October 22nd, 2009, 7:06

Hi Guy

sorry for my english, i speak a little.
I'm french.


My SSD is very slow and I had trouble installing windows above or another operating system.

can you tell me if it is possible to completely erase an ssd "SSDPAM0008G1EA" ??

I have try to wipe with hdderase 4 , it does'nt work.
HDDERASE detects my disk to S0 but
HDDErase asks me to disable AHCI in bios, but no AHCI mode in bios :(

can you help me ?

thank a lot
Acris

Re: to wipe SSDPAM0008G1EA

October 22nd, 2009, 8:04

The problem is elsewhere .

1) If you expect same speed as a HDD, even 5400 RPM, forget it.

2) 99,99% it is used on a netbook. I said all.

3) This SSD (Intel) has shown high latency time. And be careful when reading the technical specs or advertising - things are not always so simple.

4) Likely, you have used the netbook or the SSD like a normal PC or the SSD like a HDD. SSDs are NOT intended and cannot withstand (actually, but it will be the same for many many years) too many write cycles. If you were using paging or something that frequently wrote on it, it is worn. It happens quicker than you think (on industrial PCs SSDs are used with non-paging OS and special techniques are used to implement external, 2nd-layer wear leveling algo).

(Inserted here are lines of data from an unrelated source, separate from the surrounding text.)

(** * Fisher-Kolmogorov 3D solver: assembly, Newton driver and time march

    A shallow embedding of [FisherKolmogorov3D.cpp].  The C++ class keeps its
    unknowns in distributed vectors of [double]; here a vector is a list of
    scalars, a matrix a list of rows, and the scalar type is an interface
    ([Num]) with two instances: binary64 floats, on which the model runs, and
    the real numbers, on which the statements about assembled values and
    about the time march are proved (exact arithmetic).  The statements that
    use no law of arithmetic are proved for every instance.  What deal.II
    and Trilinos provide (shape functions, quadrature, the CG solver, norms,
    interpolation) enters as data or as a record of capabilities; one MPI
    process is modelled. *)

From Stdlib Require Import String.
From Stdlib Require Import List Arith ZArith Lia Bool.
From Stdlib Require Import PrimFloat.
From Stdlib Require Import Reals Lra.
From Stdlib Require Import Permutation.
Import ListNotations.

Set Implicit Arguments.

(** ** Scalars *)

(** The operations the solver performs on [double]. *)
Class Num (F : Type) : Type := {
  Fzero : F;
  Fone : F;
  Fadd : F -> F -> F;
  Fsub : F -> F -> F;
  Fmul : F -> F -> F;
  Fdiv : F -> F -> F;
  Fltb : F -> F -> bool
}.

Declare Scope num_scope.
Delimit Scope num_scope with num.
Infix "+" := Fadd : num_scope.
Infix "-" := Fsub : num_scope.
Infix "*" := Fmul : num_scope.
Infix "/" := Fdiv : num_scope.
Infix "<?" := Fltb : num_scope.

(** ** Loops and indexed containers *)

(** [for (unsigned k = 0; k < n; ++k) body(k)] on a state [S]. *)
Definition for_loop {S : Type} (n : nat) (body : nat -> S -> S) (s : S) : S :=
  fold_left (fun acc k => body k acc) (seq 0 n) s.

(** [v[k] = f(v[k])]; the C++ containers are never indexed out of range by
    the solver, and the model leaves the container alone there. *)
Fixpoint update_at {A : Type} (f : A -> A) (k : nat) (v : list A) : list A :=
  match v, k with
  | [], _ => []
  | x :: v', O => f x :: v'
  | x :: v', S k' => x :: update_at f k' v'
  end.

(** What can go wrong, and how a run ends. *)
Inductive Exn : Type :=
| NoConvergence.

Inductive Outcome (A : Type) : Type :=
| Done (a : A)
| Throw (e : Exn)
| OutOfFuel.

Arguments Done {A} a.
Arguments Throw {A} e.
Arguments OutOfFuel {A}.

Definition bind {A B : Type} (m : Outcome A) (k : A -> Outcome B) : Outcome B :=
  match m with
  | Done a => k a
  | Throw e => Throw e
  | OutOfFuel => OutOfFuel
  end.

(** [while (cond) body], cut off after [fuel] tests of the condition. *)
Fixpoint while_loop {S : Type} (fuel : nat) (cond : S -> bool)
  (body : S -> Outcome S) (s : S) : Outcome S :=
  match fuel with
  | O => OutOfFuel
  | S fuel' =>
      if cond s then bind (body s) (while_loop fuel' cond body) else Done s
  end.

Section Model.

Context {F : Type} {num : Num F}.
Local Open Scope num_scope.

Definition Ftwo : F := Fone + Fone.
Definition Fhalf : F := Fone / Ftwo.

(** *** Tensors of rank 1 and 2 in dimension 3 *)

Record Tensor1 : Type := mkTensor1 { tx : F; ty : F; tz : F }.
Record Tensor2 : Type := mkTensor2 { row0 : Tensor1; row1 : Tensor1; row2 : Tensor1 }.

5) With the Intel latency time, Windows seems "frozen".

6) Conclusion : if initially it was acceptable, either you have worn it or something is misconfigured on the netbook, or something else was added to the system. Hope it is only a SW problem, but I am very doubtful - I hear dozens of people whining about their SSDs every day.

7) You need special tools to analyze and eventually fix problems on SSDs. If you want, we can analyze and eventually fix it if it is not beyond repair, you can judge if it is worth or not.